Requirement ▸ From the listing below, retype exactly the line holding "Lemma word_lxor xs", the line holding "induction 1 as [|c", and the lines between them; skip everything else.

Supplied material ▸

+++

Lemma length_remove u (l : list (list Z)) :
  NoDup l -> u ∈ l -> length l = S (length (filter (fun s => s <> u) l)).
Proof.
  induction 1 as [|x l Hx Hl IH]; intros Hin; [by apply not_elem_of_nil in Hin|].
  rewrite filter_cons. apply elem_of_cons in Hin as [->|Hin].
  - rewrite decide_False by auto. simpl. f_equal. f_equal. symmetry. apply filter_all.
    intros s Hs ->. done.
  - rewrite decide_True by (intros ->; done). simpl. by rewrite <- IH.
Qed.

Lemma delete_spec t u :
  critbit0_ok t -> is_cstr u ->
  critbit0_ok (snd (critbit0_delete t u)) /\
  fst (critbit0_delete t u) = bool_decide (u ∈ strings t) /\
  strings (snd (critbit0_delete t u)) = filter (fun s => s <> u) (strings t).
Proof.
  intros Hok Hu. pose proof Hok as [Hwf Hcount].
  unfold critbit0_delete, strings in *. destruct (root t) as [r|] eqn:Hr.
  2:{ simpl. rewrite Hr. done. }
  specialize (Hwf r eq_refl). destruct (Z.eqb_spec (strcmp u (walk u r)) 0) as [E|E]; simpl.
  - apply strcmp_walk in E; [|done..]. pose proof (splice_spec u r Hwf Hu E) as Hs.
    pose proof (length_remove u _ (sorted_nodup _ (elements_sorted r Hwf)) E) as Hlen.
    rewrite bool_decide_true by done. destruct (splice u r) as [r'|]; simpl.
    + destruct Hs as [Hwf' Hs].
      assert (Hel : elements r' = filter (fun s => s <> u) (elements r)).
      { apply sorted_ext; auto using elements_sorted, sorted_filter. intros s.
        rewrite Hs, list_elem_of_filter. tauto. }
      split_and!; [|done..]. split; [by intros ? [= <-]|].
      unfold strings. simpl. rewrite Hel, Hcount, Hlen. unfold u64. lia.
    + rewrite Hs. split_and!; [done..|]. by rewrite filter_cons, decide_False by auto.
  - rewrite Hr. rewrite strcmp_walk in E by done. rewrite bool_decide_false by done.
    split_and!; [done..|]. symmetry. apply filter_all. intros s Hs ->. done.
Qed.

(** * Prefix search *)

Lemma traverse_visit {A} (callback : list Z -> A -> Z * A) t arg :
  allprefixed_traverse callback t arg = visit callback (elements t) arg.
Proof.
  assert (Happ : forall l1 l2 arg, visit callback (l1 ++ l2) arg =
    let '(rc, arg) := visit callback l1 arg in
    if negb (rc =? 0) then (rc, arg) else visit callback l2 arg).
  { induction l1 as [|s l1 IH]; intros l2 a; simpl; [done|].
    destruct (callback s a) as [rc a']. destruct (rc =? 0) eqn:E; simpl; [apply IH|by rewrite E]. }
  revert arg. induction t as [s|b o l IHl r IHr]; intros arg; simpl.
  - destruct (callback s arg) as [rc a]. destruct (Z.eqb_spec rc 0) as [->|]; done.
  - rewrite Happ, IHl. destruct (visit callback (elements l) arg) as [rc a].
    case_if; [done|]. rewrite IHr. destruct (visit callback (elements r) a) as [rc' a'].
    destruct (Z.eqb_spec rc' 0) as [->|]; done.
Qed.

Lemma same_prefix_spec p u :
  is_cstr p -> is_cstr u ->
  same_prefix p u 0 (length u) = Some (bool_decide (u `prefix_of` p)).
Proof.
  intros Hp Hu.
  assert (forall n i, 0 <= i -> Z.of_nat n + i = Z.of_nat (length u) -> i <= Z.of_nat (length p) ->
    (forall j, 0 <= j < i -> char_at p j = char_at u j) ->
    same_prefix p u i n = Some (bool_decide (u `prefix_of` p))) as H.
  { intros n. induction n as [|n IH]; intros i Hi Hn Hip Hag; cbn [same_prefix].
    - rewrite bool_decide_true; [done|]. apply prefix_agree, agree_bytes; try done; [lia|].
      intros j Hj. apply Hag. lia.
    - rewrite peek_char_at by lia. simpl.
      destruct (Z.eqb_spec (char_at p i) (char_at u i)) as [E|E]; simpl.
      + apply IH; try lia.
        * assert (Z.of_nat (length p) <> i); [|lia]. intros <-. rewrite char_at_end in E by lia.
          pose proof (char_at_pos u (Z.of_nat (length p)) Hu ltac:(lia)). lia.
        * intros j Hj. destruct (decide (j = i)) as [->|]; [done|]. apply Hag. lia.
      + rewrite bool_decide_false; [done|].
        intros H%prefix_agree; [|done..]. rewrite agree_bytes in H by (done || lia).
        apply E, H. lia. }
  apply H; lia.
Qed.
(* ===== verification/Sort.v ===== *)
(** Sorting of integer arrays: the quicksort with an insertion sort below 33 elements of
    [libc/str/intsort.c] and [libc/str/longsort.c], the dispatch of [libc/str/djbsort.c] and
    the least-significant-digit radix sorts of [libc/mem/radix_sort_int32.c] and
    [libc/mem/radix_sort_int64.c]. An array is a list; an access outside it is [None]. The
    two quicksorts differ only in the width of the elements they compare, which are never
    computed with. *)
From S2P Require Import Prelude.

(** * Arrays *)

Definition get (A : list Z) (i : Z) : option Z := if 0 <=? i then A !! Z.to_nat i else None.

(** [A[i] = v]. *)
Definition put (A : list Z) (i v : Z) : option (list Z) :=
  if (0 <=? i) && (i <? Z.of_nat (length A)) then Some (<[Z.to_nat i := v]> A) else None.

(** * Insertion sort *)

(** The loop [while (j >= 0 && A[j] > t)] and the store after it; the counter is [j + 1]. *)
Fixpoint insertion_shift (A : list Z) (t : Z) (j1 : nat) : option (list Z) :=
  match j1 with
  | O => put A 0 t
  | S j =>
    a ← get A (Z.of_nat j);
    if a >? t then
      A' ← put A (Z.of_nat j + 1) a;
      insertion_shift A' t j
    else put A (Z.of_nat j + 1) t
  end.

(** The outer loop with [n - i] iterations left. *)
Fixpoint insertion_loop (left : nat) (A : list Z) (i : nat) : option (list Z) :=
  match left with
  | O => Some A
  | S left' =>
    t ← get A (Z.of_nat i);
    A' ← insertion_shift A t i;
    insertion_loop left' A' (S i)
  end.

Definition InsertionSort (A : list Z) : option (list Z) :=
  insertion_loop (length A - 1) A 1.

(** * Quicksort *)

(** [while (A[i] < p) i++]. *)
Fixpoint scan_up (fuel : nat) (A : list Z) (p i : Z) : option Z :=
  match fuel with
  | O => None
  | S fuel' => a ← get A i; if a <? p then scan_up fuel' A p (i + 1) else Some i
  end.

(** [while (A[j] > p) j--]. *)
Fixpoint scan_down (fuel : nat) (A : list Z) (p j : Z) : option Z :=
  match fuel with
  | O => None
  | S fuel' => a ← get A j; if a >? p then scan_down fuel' A p (j - 1) else Some j
  end.

(** The loop that partitions the array around [p]; it returns the array and [i]. *)
Fixpoint partition (fuel : nat) (A : list Z) (p i j : Z) : option (list Z * Z) :=
  match fuel with
  | O => None
  | S fuel' =>
    i ← scan_up (S (length A)) A p i;
    j ← scan_down (S (length A)) A p j;
    if i >=? j then Some (A, i)
    else
      t ← get A i;
      aj ← get A j;
      A ← put A i aj;
      A ← put A j t;
      partition fuel' A p (i + 1) (j - 1)
  end.

(** The fuel bounds the depth of the recursion. *)
Fixpoint _intsort (fuel : nat) (A : list Z) : option (list Z) :=
  match fuel with
  | O => None
  | S fuel' =>
    let n := Z.of_nat (length A) in
    if n <=? 32 then InsertionSort A
    else
      p ← get A (Z.shiftr n 1);
      '(A, i) ← partition (S (length A)) A p 0 (n - 1);
      lo ← _intsort fuel' (take (Z.to_nat i) A);
      hi ← _intsort fuel' (drop (Z.to_nat i) A);
      Some (lo ++ hi)
  end.

(** The same code on [long]. *)
Definition _longsort : nat -> list Z -> option (list Z) := _intsort.

(** [djbsort]: [djbsort_avx2] is the assembly routine a processor with AVX2 takes. *)
Definition djbsort (avx2 : option (list Z -> option (list Z))) (A : list Z) : option (list Z) :=
  if Z.of_nat (length A) >? 1 then
    match avx2 with
    | Some djbsort_avx2 => djbsort_avx2 A
    | None => _intsort (S (length A)) A
    end
  else Some A.

(** * Radix sort *)

Definition HIST_SIZE : Z := 2048.

Definition get_byte_0 (v : Z) : Z := Z.land v 0x7FF.
Definition get_byte_1 (v : Z) : Z := Z.land (Z.shiftr v 11) 0x7FF.
Definition get_byte_2_flip_sign (v : Z) : Z := Z.lxor (Z.shiftr (u32 v) 22) 0x200.
Definition get_byte_2 (v : Z) : Z := Z.land (Z.shiftr v 22) 0x7FF.
Definition get_byte_3 (v : Z) : Z := Z.land (Z.shiftr v 33) 0x7FF.
Definition get_byte_4 (v : Z) : Z := Z.land (Z.shiftr v 44) 0x7FF.
Definition get_byte_5_flip_sign (v : Z) : Z := Z.lxor (Z.land (Z.shiftr v 55) 0x7FF) 0x400.

(** [b[pos]++]. *)
Definition bump (b : list Z) (pos : Z) : option (list Z) :=
  c ← get b pos; put b pos (u64 (c + 1)).

(** The counting loop, one histogram for each digit of [digits]. *)
Fixpoint bump_all (digits : list (Z -> Z)) (bs : list (list Z)) (v : Z) :
    option (list (list Z)) :=
  match digits, bs with
  | digit :: digits', b :: bs' =>
    b' ← bump b (digit v);
    bs'' ← bump_all digits' bs' v;
    Some (b' :: bs'')
  | _, _ => Some []
  end.

Fixpoint count_digits (digits : list (Z -> Z)) (A : list Z) (bs : list (list Z)) :
    option (list (list Z)) :=
  match A with
  | [] => Some bs
  | v :: A' => bs' ← bump_all digits bs v; count_digits digits A' bs'
  end.

(** [tsum = b[i] + sum; b[i] = sum - 1; sum = tsum] for every [i]. *)
Fixpoint prefix_sums (b : list Z) (sum : Z) : list Z :=
  match b with
  | [] => []
  | c :: b' => u64 (sum - 1) :: prefix_sums b' (u64 (c + sum))
  end.

(** [for (...) { pos = digit(reader[i]); writer[++b[pos]] = reader[i]; }]. *)
Fixpoint scatter (digit : Z -> Z) (reader b writer : list Z) : option (list Z) :=
  match reader with
  | [] => Some writer
  | v :: reader' =>
    b' ← bump b (digit v);
    at_ ← get b' (digit v);
    writer' ← put writer at_ v;
    scatter digit reader' b' writer'
  end.

Definition zeros : list Z := replicate (Z.to_nat HIST_SIZE) 0.

(** The result and the array after the call. [T] is the block [malloc] returns, [calloc]
    tells whether the histograms are allocated. *)
Definition radix_sort_int32 (A : list Z) (T : option (list Z)) (calloc : bool) :
    option (Z * list Z) :=
  if Z.of_nat (length A) <? HIST_SIZE then A' ← _intsort (S (length A)) A; Some (0, A')
  else
    match T, calloc with
    | None, _ | _, false => Some (-1, A)
    | Some T, true =>
      bs ← count_digits [get_byte_0; get_byte_1; get_byte_2_flip_sign] A [zeros; zeros; zeros];
      match bs with
      | [b0; b1; b2] =>
        T ← scatter get_byte_0 A (prefix_sums b0 0) T;
        A ← scatter get_byte_1 T (prefix_sums b1 0) A;
        T ← scatter get_byte_2_flip_sign A (prefix_sums b2 0) T;
        Some (0, T)
      | _ => None
      end
    end.

Definition radix_sort_int64 (A : list Z) (T : option (list Z)) (calloc : bool) :
    option (Z * list Z) :=
  if Z.of_nat (length A) <? HIST_SIZE then A' ← _longsort (S (length A)) A; Some (0, A')
  else
    match T, calloc with
    | None, _ | _, false => Some (-1, A)
    | Some T, true =>
      bs ← count_digits
             [get_byte_0; get_byte_1; get_byte_2; get_byte_3; get_byte_4; get_byte_5_flip_sign]
             A (replicate 6 zeros);
      match bs with
      | [b0; b1; b2; b3; b4; b5] =>
        T ← scatter get_byte_0 A (prefix_sums b0 0) T;
        A ← scatter get_byte_1 T (prefix_sums b1 0) A;
        T ← scatter get_byte_2 A (prefix_sums b2 0) T;
        A ← scatter get_byte_3 T (prefix_sums b3 0) A;
        T ← scatter get_byte_4 A (prefix_sums b4 0) T;
        A ← scatter get_byte_5_flip_sign T (prefix_sums b5 0) A;
        Some (0, A)
      | _ => None
      end
    end.

(** * Examples *)

Definition sample_ints : list Z := (fun i => (i * 7919 + 3) mod 101 - 50) <$> seqZ 0 40.

Example intsort_sample :
  _intsort 41 sample_ints = Some
    [-48; -47; -45; -44; -41; -38; -35; -32; -29; -26; -25; -22; -19; -16; -13; -10; -7; -6;
     -4; -3; 0; 3; 6; 9; 12; 15; 16; 19; 22; 25; 28; 31; 34; 35; 37; 38; 41; 44; 47; 50].
Proof. vm_compute. reflexivity. Qed.
(* ===== verification/TokenBucketFacts.v ===== *)
(** Correctness of the token buckets of [TokenBucket.v]: the word-parallel increment adds one
    to every bucket that is not full; without interference a round is a saturating increment
    of every byte and every bucket fills up; when no two threads race for one bucket, every
    interleaving keeps the buckets within 0 and 127; a race on one bucket can ruin its
    neighbour. *)
From stdpp Require Import sets relations.
From S2P Require Import Prelude TokenBucket.

(** * Words and bytes *)

Lemma word_range bs : Forall is_byte bs -> 0 <= word bs < 256 ^ Z.of_nat (length bs).
Proof.
  induction 1 as [|b bs Hb Hbs IH]; simpl length; [simpl; lia|].
  rewrite Nat2Z.inj_succ, Z.pow_succ_r by lia. cbn [word]. unfold is_byte in Hb. lia.
Qed.

Lemma unword_word bs : Forall is_byte bs -> unword (length bs) (word bs) = bs.
Proof.
  induction 1 as [|b bs Hb Hbs IH]; [done|]. cbn [length unword word]. unfold is_byte in Hb.
  replace ((b + 256 * word bs) mod 256) with b by lia.
  replace ((b + 256 * word bs) / 256) with (word bs) by lia. by rewrite IH.
Qed.

Lemma word_add xs ds :
  length xs = length ds -> word xs + word ds = word (zip_with Z.add xs ds).
Proof.
  revert ds. induction xs as [|x xs IH]; intros [|d ds] Hl; try done. cbn [word zip_with].
  rewrite <- IH by (simpl in Hl; lia). lia.
Qed.

Lemma word_sub xs ds :
  length xs = length ds -> word xs - word ds = word (zip_with Z.sub xs ds).
Proof.
  revert ds. induction xs as [|x xs IH]; intros [|d ds] Hl; try done. cbn [word zip_with].
  rewrite <- IH by (simpl in Hl; lia). lia.
Qed.

(** Bit [n] of a low byte joined with the rest. *)
Lemma testbit_join x X n :
  is_byte x -> 0 <= n ->
  Z.testbit (x + 256 * X) n = if n <? 8 then Z.testbit x n else Z.testbit X (n - 8).
Proof.
  unfold is_byte. intros Hx Hn. replace (x + 256 * X) with (x + X * 2 ^ 8) by lia.
  rewrite <- lor_add_disjoint, Z.lor_spec by lia. rewrite <- shiftl_mul by lia.
  case_if; bool_prop.
  - by rewrite (Z.shiftl_spec_low X 8 n), orb_false_r by lia.
  - rewrite Z.shiftl_spec by lia.
    rewrite <- (Z.mod_small x (2 ^ 8)), Z.mod_pow2_bits_high by lia. done.
Qed.

Section Bytewise.
Context (op : Z -> Z -> Z) (f : bool -> bool -> bool).
Context (op_spec : forall a b n, 0 <= n -> Z.testbit (op a b) n = f (Z.testbit a n) (Z.testbit b n)).
Context (op_byte : forall a b, is_byte a -> is_byte b -> is_byte (op a b)).
Context (op_0 : op 0 0 = 0).

(** A bitwise operation on words works byte by byte. *)
Lemma word_bitwise xs ys :
  Forall is_byte xs -> Forall is_byte ys -> length xs = length ys ->
  op (word xs) (word ys) = word (zip_with op xs ys).
Proof using op_spec op_byte op_0.
  intros Hx. revert ys. induction Hx as [|x xs Hx Hxs IH]; intros ys Hy Hl; destruct Hy as [|y ys Hy Hys];
    try done. cbn [word zip_with]. rewrite <- IH by (done || (simpl in Hl; lia)).
  apply Z.bits_inj'. intros n Hn. rewrite op_spec, !testbit_join by auto.
  case_if; bool_prop; rewrite op_spec by lia; done.
Qed.
End Bytewise.

Lemma word_land xs ys :
  Forall is_byte xs -> Forall is_byte ys -> length xs = length ys ->
  Z.land (word xs) (word ys) = word (zip_with Z.land xs ys).
Proof. apply (word_bitwise Z.land andb); auto using Z.land_spec, land_byte. Qed.

Lemma word_lxor xs ys :
  Forall is_byte xs -> Forall is_byte ys -> length xs = length ys ->
  Z.lxor (word xs) (word ys) = word (zip_with Z.lxor xs ys).
Proof. apply (word_bitwise Z.lxor xorb); auto using Z.lxor_spec, lxor_byte. Qed.

(** [c >> 1 | 0x80...80] halves every byte and sets its top bit, whatever its neighbour
    shifts into it. *)
Lemma word_half cs :
  Forall is_byte cs ->
  Z.lor (Z.shiftr (word cs) 1) (word (replicate (length cs) 128))
  = word ((fun c => 128 + c / 2) <$> cs).
Proof.
  induction 1 as [|c cs Hc Hcs IH]; [done|]. cbn [length replicate word]. rewrite fmap_cons.
  cbn [word]. rewrite <- IH. clear IH. apply Z.bits_inj'. intros n Hn.
  assert (Hh : is_byte (128 + c / 2)) by (unfold is_byte in *; lia).
  rewrite Z.lor_spec, Z.shiftr_spec by lia. rewrite !testbit_join by (done || lia).
  rewrite Z.lor_spec.
  pose proof (byte_enum (fun c => forallb (fun n =>
    Bool.eqb (Z.testbit (128 + c / 2) n)
      (if n =? 7 then true else Z.testbit c (n + 1) || Z.testbit 128 n)) (seqZ 0 8)) eq_refl c Hc) as Ht.
  rewrite forallb_forall in Ht. specialize (Ht n).
  destruct (Z.ltb_spec n 8) as [H8|H8].
  - specialize (Ht (proj1 (list_elem_of_In _ _) (proj2 (elem_of_seqZ 0 8 n) ltac:(lia)))).
    apply eqb_prop in Ht. rewrite Ht. destruct (Z.eqb_spec n 7) as [->|Hne].
    + apply orb_true_r.
    + by rewrite (proj2 (Z.ltb_lt _ _)) by lia.
  - rewrite (proj2 (Z.ltb_ge _ _)), Z.shiftr_spec by lia. by replace (n + 1 - 8) with (n - 8 + 1) by lia.
Qed.

(** * The increment of a word *)

Definition inc_of (a : Z) : Z := if a =? 127 then 0 else 1.

Lemma word_const b : word (replicate 8 b) = b * 0x0101010101010101.
Proof. simpl. lia. Qed.

Lemma word_scale k es : word ((fun e => k * e) <$> es) = k * word es.
Proof. induction es as [|e es IH]; [simpl; lia|]. rewrite fmap_cons. cbn [word]. rewrite IH. lia. Qed.

Lemma word_inj xs ys :
  Forall is_byte xs -> Forall is_byte ys -> length xs = length ys -> word xs = word ys -> xs = ys.
Proof. intros Hx Hy Hl E. rewrite <- (unword_word xs Hx), <- (unword_word ys Hy). congruence. Qed.

Lemma byte_replicate n b : is_byte b -> Forall is_byte (replicate n b).
Proof. intros. by apply Forall_replicate. Qed.

(** The three masks of the source on one byte. *)
Lemma mask_byte a :
  is_byte a ->
  Z.lxor (Z.land (128 + Z.lxor 127 a / 2 - Z.lxor 127 a) 128) 128 = 128 * inc_of a /\
  0 <= 128 + Z.lxor 127 a / 2 - Z.lxor 127 a < 256.
Proof.
  intros Ha.
  pose proof (byte_enum (fun a => let y := 128 + Z.lxor 127 a / 2 - Z.lxor 127 a in
    (Z.lxor (Z.land y 128) 128 =? 128 * inc_of a) && ((0 <=? y) && (y <? 256))) eq_refl a Ha) as H.
  cbv zeta beta in H. bool_prop. lia.
Qed.

Lemma replenish_delta_spec bs :
  Forall is_byte bs -> length bs = 8%nat ->
  replenish_delta (word bs) =
    if decide (bs = replicate 8 127) then None else Some (word (inc_of <$> bs)).
Proof.
  intros Hb Hl. unfold replenish_delta.
  assert (Hb7 : Forall is_byte (replicate 8 127)) by (apply byte_replicate; done).
  assert (Hb8 : Forall is_byte (replicate 8 128)) by (apply byte_replicate; done).
  change 0x7f7f7f7f7f7f7f7f with (word (replicate 8 127)).
  change 0x8080808080808080 with (word (replicate 8 128)).
  destruct (decide (bs = replicate 8 127)) as [->|Hne]; [by rewrite Z.eqb_refl|].
  rewrite (proj2 (Z.eqb_neq _ _)) by (intros E%word_inj; rewrite ?length_replicate; done). f_equal.
  rewrite word_lxor by (rewrite ?length_replicate; done). rewrite zip_with_replicate_l by lia.
  set (cs := Z.lxor 127 <$> bs).
  assert (Hcl : length cs = 8%nat) by (unfold cs; by rewrite length_fmap).
  assert (Hc : Forall is_byte cs).
  { unfold cs. apply Forall_fmap. eapply Forall_impl; [|exact Hb]. intros a Ha. by apply lxor_byte. }
  pose proof (word_half cs Hc) as Hh. rewrite Hcl in Hh. rewrite Hh. clear Hh.
  rewrite word_sub by (by rewrite length_fmap). set (ys := zip_with Z.sub _ cs).
  assert (Ey : ys = (fun a => 128 + Z.lxor 127 a / 2 - Z.lxor 127 a) <$> bs).
  { unfold ys, cs. clear. induction bs as [|a bs IH]; [done|]. rewrite !fmap_cons. cbn [zip_with]. by rewrite IH. }
  assert (Hyl : length ys = 8%nat) by (rewrite Ey; by rewrite length_fmap).
  assert (Hy : Forall is_byte ys).
  { rewrite Ey. apply Forall_fmap. eapply Forall_impl; [|exact Hb]. intros a Ha. by apply mask_byte. }
  pose proof (word_range ys Hy) as Hr. rewrite Hyl in Hr. rewrite u64_small by (change (2 ^ 64) with (256 ^ Z.of_nat 8); done).
  rewrite word_land by (rewrite ?length_replicate; done). rewrite zip_with_replicate_r by lia.
  rewrite word_lxor.
  - rewrite zip_with_replicate_r by (rewrite length_fmap; lia).
    replace (flip Z.lxor 128 <$> (flip Z.land 128 <$> ys)) with ((fun e => 128 * e) <$> (inc_of <$> bs)).
    + rewrite word_scale, shiftr_div by lia. change (2 ^ 7) with 128. rewrite Z.mul_comm. by apply Z.div_mul.
    + rewrite Ey, <- !list_fmap_compose. apply list_fmap_ext. intros i a Ha. simpl. symmetry.
      apply mask_byte. exact (Forall_lookup_1 _ _ _ _ Hb Ha).
  - apply Forall_fmap. eapply Forall_impl; [|exact Hy]. intros y Hyb. by apply land_byte.
  - done.
  - by rewrite length_fmap, length_replicate.
Qed.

+++

Answer section ▸
Lemma word_lxor xs ys :
  Forall is_byte xs -> Forall is_byte ys -> length xs = length ys ->
  Z.lxor (word xs) (word ys) = word (zip_with Z.lxor xs ys).
Proof. apply (word_bitwise Z.lxor xorb); auto using Z.lxor_spec, lxor_byte. Qed.

(** [c >> 1 | 0x80...80] halves every byte and sets its top bit, whatever its neighbour
    shifts into it. *)
Lemma word_half cs :
  Forall is_byte cs ->
  Z.lor (Z.shiftr (word cs) 1) (word (replicate (length cs) 128))
  = word ((fun c => 128 + c / 2) <$> cs).
Proof.
  induction 1 as [|c cs Hc Hcs IH]; [done|]. cbn [length replicate word]. rewrite fmap_cons.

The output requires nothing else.